## TASK MATERIAL
"""

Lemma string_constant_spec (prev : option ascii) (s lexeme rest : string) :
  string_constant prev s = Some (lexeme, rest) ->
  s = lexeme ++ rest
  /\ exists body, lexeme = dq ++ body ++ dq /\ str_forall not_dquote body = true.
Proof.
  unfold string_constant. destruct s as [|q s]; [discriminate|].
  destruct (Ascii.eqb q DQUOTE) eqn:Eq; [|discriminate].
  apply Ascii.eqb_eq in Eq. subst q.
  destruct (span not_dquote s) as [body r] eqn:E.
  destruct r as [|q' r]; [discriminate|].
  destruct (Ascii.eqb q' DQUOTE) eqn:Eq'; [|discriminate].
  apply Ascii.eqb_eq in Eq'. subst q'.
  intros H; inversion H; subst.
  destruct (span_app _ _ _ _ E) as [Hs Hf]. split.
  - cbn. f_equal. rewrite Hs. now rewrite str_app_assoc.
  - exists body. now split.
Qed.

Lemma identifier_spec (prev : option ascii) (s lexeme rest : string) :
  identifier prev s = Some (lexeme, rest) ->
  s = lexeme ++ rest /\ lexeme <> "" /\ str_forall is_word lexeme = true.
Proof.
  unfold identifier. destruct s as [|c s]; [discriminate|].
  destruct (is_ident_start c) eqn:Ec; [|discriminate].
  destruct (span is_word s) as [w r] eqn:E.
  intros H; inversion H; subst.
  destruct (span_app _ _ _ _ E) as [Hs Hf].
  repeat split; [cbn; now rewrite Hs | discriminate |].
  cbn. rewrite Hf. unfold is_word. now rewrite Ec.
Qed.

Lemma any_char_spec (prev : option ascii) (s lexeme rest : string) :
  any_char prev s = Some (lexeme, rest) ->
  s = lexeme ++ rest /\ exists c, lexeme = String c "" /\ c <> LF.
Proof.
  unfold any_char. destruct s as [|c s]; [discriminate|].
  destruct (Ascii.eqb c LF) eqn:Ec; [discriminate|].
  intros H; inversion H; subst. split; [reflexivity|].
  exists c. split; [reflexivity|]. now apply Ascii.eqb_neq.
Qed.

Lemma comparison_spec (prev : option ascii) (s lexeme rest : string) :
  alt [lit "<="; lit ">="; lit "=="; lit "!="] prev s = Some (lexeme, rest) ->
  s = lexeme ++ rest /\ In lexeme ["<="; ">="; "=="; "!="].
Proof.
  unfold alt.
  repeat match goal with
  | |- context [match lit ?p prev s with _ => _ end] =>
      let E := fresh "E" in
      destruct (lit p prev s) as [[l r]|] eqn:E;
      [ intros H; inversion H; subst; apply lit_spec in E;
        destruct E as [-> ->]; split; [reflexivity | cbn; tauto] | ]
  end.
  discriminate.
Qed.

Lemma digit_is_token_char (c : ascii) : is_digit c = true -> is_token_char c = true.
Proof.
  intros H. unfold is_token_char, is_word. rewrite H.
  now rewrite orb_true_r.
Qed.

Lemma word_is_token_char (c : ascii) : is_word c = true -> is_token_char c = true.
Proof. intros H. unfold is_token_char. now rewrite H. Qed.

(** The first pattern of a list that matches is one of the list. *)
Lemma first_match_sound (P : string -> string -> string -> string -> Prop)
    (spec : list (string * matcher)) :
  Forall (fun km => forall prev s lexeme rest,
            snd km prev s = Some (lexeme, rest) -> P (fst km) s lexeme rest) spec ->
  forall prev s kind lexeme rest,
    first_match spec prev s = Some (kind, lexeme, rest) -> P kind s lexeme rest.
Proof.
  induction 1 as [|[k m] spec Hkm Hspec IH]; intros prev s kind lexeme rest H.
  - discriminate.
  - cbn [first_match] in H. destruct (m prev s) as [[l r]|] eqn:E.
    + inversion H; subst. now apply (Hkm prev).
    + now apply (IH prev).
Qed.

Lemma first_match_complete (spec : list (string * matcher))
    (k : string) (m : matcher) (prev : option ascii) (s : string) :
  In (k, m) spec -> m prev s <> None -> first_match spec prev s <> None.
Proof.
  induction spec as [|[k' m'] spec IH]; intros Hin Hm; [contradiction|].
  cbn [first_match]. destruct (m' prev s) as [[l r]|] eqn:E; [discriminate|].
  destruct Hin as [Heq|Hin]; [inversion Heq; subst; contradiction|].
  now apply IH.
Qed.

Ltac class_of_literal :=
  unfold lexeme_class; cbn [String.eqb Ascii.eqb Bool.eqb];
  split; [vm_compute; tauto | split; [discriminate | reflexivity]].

"""
"""

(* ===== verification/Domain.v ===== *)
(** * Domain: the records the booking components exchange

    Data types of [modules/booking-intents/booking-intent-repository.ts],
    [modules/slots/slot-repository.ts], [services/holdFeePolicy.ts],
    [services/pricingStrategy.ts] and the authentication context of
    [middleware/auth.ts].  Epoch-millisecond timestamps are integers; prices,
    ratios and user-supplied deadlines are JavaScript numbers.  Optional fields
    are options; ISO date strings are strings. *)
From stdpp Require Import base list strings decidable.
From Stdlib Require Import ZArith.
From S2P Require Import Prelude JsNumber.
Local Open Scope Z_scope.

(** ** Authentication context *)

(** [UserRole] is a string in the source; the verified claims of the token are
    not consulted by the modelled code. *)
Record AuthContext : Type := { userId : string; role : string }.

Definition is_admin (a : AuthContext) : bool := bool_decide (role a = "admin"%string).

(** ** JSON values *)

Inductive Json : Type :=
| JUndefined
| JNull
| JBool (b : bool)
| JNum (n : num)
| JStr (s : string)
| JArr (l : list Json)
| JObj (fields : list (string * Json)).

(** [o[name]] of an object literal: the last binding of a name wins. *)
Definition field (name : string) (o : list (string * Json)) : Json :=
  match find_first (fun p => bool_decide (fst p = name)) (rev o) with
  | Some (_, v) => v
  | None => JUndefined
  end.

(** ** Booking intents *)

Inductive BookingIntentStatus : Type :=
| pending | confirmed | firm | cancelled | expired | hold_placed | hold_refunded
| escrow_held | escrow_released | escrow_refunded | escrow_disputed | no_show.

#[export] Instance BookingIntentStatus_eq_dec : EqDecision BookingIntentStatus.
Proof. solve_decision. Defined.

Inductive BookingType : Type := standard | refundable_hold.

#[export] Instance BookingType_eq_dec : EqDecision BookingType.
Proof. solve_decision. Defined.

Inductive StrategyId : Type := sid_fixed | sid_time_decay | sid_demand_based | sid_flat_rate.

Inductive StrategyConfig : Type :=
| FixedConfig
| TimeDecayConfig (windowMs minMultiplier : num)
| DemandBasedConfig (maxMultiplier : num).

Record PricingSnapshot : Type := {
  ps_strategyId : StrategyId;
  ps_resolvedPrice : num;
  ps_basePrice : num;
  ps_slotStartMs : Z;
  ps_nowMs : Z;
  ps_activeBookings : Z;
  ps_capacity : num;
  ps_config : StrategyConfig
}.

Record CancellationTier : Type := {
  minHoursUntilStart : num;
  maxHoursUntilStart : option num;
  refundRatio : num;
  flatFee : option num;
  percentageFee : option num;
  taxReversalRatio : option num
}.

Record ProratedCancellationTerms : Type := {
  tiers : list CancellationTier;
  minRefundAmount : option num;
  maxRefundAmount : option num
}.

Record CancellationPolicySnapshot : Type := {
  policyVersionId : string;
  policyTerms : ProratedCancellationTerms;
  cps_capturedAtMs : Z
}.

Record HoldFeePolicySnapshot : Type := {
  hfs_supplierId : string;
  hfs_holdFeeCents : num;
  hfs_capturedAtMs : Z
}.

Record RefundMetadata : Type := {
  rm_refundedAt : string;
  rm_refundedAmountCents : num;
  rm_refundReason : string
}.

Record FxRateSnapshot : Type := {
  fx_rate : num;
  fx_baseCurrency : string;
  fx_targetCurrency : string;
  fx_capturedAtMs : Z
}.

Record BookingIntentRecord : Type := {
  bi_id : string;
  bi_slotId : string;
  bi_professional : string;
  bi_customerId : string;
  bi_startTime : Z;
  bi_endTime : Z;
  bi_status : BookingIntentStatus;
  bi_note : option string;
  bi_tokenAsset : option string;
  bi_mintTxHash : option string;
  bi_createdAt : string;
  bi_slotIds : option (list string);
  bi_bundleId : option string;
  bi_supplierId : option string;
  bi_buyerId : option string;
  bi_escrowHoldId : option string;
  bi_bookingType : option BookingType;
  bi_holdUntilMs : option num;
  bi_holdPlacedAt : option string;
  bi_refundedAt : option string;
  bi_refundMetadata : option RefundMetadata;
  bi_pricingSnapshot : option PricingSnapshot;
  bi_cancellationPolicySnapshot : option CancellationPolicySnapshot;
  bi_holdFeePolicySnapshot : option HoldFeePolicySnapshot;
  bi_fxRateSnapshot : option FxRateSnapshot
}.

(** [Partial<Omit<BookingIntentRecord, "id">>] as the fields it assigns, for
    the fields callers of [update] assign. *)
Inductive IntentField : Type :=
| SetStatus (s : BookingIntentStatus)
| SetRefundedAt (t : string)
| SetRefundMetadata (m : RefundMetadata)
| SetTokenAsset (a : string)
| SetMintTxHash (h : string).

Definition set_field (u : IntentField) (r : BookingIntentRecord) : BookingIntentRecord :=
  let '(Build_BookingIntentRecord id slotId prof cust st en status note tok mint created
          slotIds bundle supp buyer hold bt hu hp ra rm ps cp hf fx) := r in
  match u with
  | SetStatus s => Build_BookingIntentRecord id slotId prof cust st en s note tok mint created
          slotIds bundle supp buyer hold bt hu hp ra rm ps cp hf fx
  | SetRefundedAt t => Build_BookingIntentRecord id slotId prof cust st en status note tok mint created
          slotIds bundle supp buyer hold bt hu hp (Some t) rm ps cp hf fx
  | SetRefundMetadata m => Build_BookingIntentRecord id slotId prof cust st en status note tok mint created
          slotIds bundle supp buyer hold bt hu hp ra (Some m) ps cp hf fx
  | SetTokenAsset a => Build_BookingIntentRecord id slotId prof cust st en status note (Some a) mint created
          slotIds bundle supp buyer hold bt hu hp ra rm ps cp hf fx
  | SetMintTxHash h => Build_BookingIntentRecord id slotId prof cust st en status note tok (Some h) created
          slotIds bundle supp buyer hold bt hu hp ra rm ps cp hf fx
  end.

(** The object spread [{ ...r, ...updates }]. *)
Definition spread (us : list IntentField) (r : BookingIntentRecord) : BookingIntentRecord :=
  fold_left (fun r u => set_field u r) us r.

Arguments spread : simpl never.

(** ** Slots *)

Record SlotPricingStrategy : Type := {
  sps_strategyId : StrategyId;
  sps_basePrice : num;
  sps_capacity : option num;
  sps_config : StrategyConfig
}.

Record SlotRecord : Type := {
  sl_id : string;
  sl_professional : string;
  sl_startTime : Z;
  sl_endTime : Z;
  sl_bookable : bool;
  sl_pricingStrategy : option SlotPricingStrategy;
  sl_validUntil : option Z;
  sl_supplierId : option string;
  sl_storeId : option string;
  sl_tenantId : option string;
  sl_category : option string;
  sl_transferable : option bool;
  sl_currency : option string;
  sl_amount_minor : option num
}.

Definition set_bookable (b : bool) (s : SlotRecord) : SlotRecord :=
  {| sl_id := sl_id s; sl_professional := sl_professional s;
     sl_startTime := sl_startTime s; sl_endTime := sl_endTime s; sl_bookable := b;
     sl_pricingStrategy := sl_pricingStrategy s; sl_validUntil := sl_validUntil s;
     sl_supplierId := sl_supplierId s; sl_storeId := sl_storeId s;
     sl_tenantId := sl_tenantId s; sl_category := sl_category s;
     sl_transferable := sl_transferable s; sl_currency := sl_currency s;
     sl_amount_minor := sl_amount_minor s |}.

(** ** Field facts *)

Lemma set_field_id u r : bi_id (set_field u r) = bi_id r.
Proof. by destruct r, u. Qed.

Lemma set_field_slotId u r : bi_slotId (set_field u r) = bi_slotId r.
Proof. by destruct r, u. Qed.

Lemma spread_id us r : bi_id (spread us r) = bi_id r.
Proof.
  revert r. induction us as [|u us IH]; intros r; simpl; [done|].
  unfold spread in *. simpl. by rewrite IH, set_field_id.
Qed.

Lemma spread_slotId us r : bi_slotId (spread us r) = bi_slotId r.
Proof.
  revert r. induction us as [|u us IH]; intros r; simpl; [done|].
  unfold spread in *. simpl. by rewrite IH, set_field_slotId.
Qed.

"""
"""

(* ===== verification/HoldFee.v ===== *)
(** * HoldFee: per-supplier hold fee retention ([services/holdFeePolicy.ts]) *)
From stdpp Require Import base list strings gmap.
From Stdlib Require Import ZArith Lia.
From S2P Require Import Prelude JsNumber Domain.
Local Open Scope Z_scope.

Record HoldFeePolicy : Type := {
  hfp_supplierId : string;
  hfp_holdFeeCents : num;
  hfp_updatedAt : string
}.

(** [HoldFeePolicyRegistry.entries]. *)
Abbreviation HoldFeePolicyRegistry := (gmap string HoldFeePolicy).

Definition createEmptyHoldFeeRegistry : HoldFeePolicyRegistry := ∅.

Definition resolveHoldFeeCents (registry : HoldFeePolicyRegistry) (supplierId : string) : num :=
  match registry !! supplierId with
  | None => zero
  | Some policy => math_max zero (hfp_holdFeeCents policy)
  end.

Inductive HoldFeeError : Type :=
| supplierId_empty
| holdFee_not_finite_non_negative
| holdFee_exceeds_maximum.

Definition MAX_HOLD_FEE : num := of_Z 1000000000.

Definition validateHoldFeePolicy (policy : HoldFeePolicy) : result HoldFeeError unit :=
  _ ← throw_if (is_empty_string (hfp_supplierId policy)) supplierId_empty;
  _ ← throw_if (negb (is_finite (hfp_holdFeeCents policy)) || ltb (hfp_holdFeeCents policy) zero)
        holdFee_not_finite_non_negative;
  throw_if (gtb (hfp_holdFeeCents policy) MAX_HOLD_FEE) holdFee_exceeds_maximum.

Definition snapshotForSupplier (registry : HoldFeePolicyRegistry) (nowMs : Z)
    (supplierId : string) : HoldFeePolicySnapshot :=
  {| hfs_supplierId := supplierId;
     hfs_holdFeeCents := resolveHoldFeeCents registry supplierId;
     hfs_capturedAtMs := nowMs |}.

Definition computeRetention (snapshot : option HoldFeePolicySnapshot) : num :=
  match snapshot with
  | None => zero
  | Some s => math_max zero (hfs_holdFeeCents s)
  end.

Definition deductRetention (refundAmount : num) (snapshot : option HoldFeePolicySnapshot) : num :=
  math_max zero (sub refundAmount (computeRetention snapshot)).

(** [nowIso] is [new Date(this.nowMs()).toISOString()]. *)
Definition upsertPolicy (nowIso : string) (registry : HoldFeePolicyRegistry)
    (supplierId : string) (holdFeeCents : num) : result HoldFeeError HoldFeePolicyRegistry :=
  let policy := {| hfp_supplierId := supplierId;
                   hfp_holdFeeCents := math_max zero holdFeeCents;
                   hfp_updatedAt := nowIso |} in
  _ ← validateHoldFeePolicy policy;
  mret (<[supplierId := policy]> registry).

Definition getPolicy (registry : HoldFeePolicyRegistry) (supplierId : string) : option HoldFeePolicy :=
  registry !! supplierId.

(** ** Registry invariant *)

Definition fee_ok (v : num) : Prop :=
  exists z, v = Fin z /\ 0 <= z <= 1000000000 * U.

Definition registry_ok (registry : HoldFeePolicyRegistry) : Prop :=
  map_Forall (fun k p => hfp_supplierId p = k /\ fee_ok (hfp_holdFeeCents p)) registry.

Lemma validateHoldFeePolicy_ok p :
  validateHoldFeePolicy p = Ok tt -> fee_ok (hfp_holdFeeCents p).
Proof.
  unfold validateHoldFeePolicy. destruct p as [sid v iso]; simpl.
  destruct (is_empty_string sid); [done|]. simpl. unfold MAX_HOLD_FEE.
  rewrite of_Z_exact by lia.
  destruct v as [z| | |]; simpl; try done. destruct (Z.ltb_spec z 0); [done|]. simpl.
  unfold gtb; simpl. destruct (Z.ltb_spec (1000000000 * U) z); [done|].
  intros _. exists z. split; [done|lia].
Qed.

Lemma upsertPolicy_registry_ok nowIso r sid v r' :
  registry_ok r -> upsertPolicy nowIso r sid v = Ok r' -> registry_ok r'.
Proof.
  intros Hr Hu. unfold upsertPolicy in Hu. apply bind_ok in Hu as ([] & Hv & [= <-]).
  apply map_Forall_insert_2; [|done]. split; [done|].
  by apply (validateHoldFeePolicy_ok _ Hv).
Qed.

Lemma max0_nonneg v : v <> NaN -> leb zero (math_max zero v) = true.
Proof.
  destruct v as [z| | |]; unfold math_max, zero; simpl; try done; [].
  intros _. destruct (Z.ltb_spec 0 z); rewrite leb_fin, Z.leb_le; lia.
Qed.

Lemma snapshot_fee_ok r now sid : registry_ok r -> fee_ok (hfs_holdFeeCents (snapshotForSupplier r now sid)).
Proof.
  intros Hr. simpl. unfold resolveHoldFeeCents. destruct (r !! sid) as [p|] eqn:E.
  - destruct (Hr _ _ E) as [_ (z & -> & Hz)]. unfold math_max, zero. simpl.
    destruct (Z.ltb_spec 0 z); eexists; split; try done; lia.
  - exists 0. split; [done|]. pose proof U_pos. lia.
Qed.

"""

## WORK TO COMPLETE
Reproduce the lines above, beginning at the line with "sps_config : StrategyConfig" and stopping after the line with "Definition set_bookable (b", exactly as they are.

## TASK ANSWER
  sps_config : StrategyConfig
}.

Record SlotRecord : Type := {
  sl_id : string;
  sl_professional : string;
  sl_startTime : Z;
  sl_endTime : Z;
  sl_bookable : bool;
  sl_pricingStrategy : option SlotPricingStrategy;
  sl_validUntil : option Z;
  sl_supplierId : option string;
  sl_storeId : option string;
  sl_tenantId : option string;
  sl_category : option string;
  sl_transferable : option bool;
  sl_currency : option string;
  sl_amount_minor : option num
}.

Definition set_bookable (b : bool) (s : SlotRecord) : SlotRecord :=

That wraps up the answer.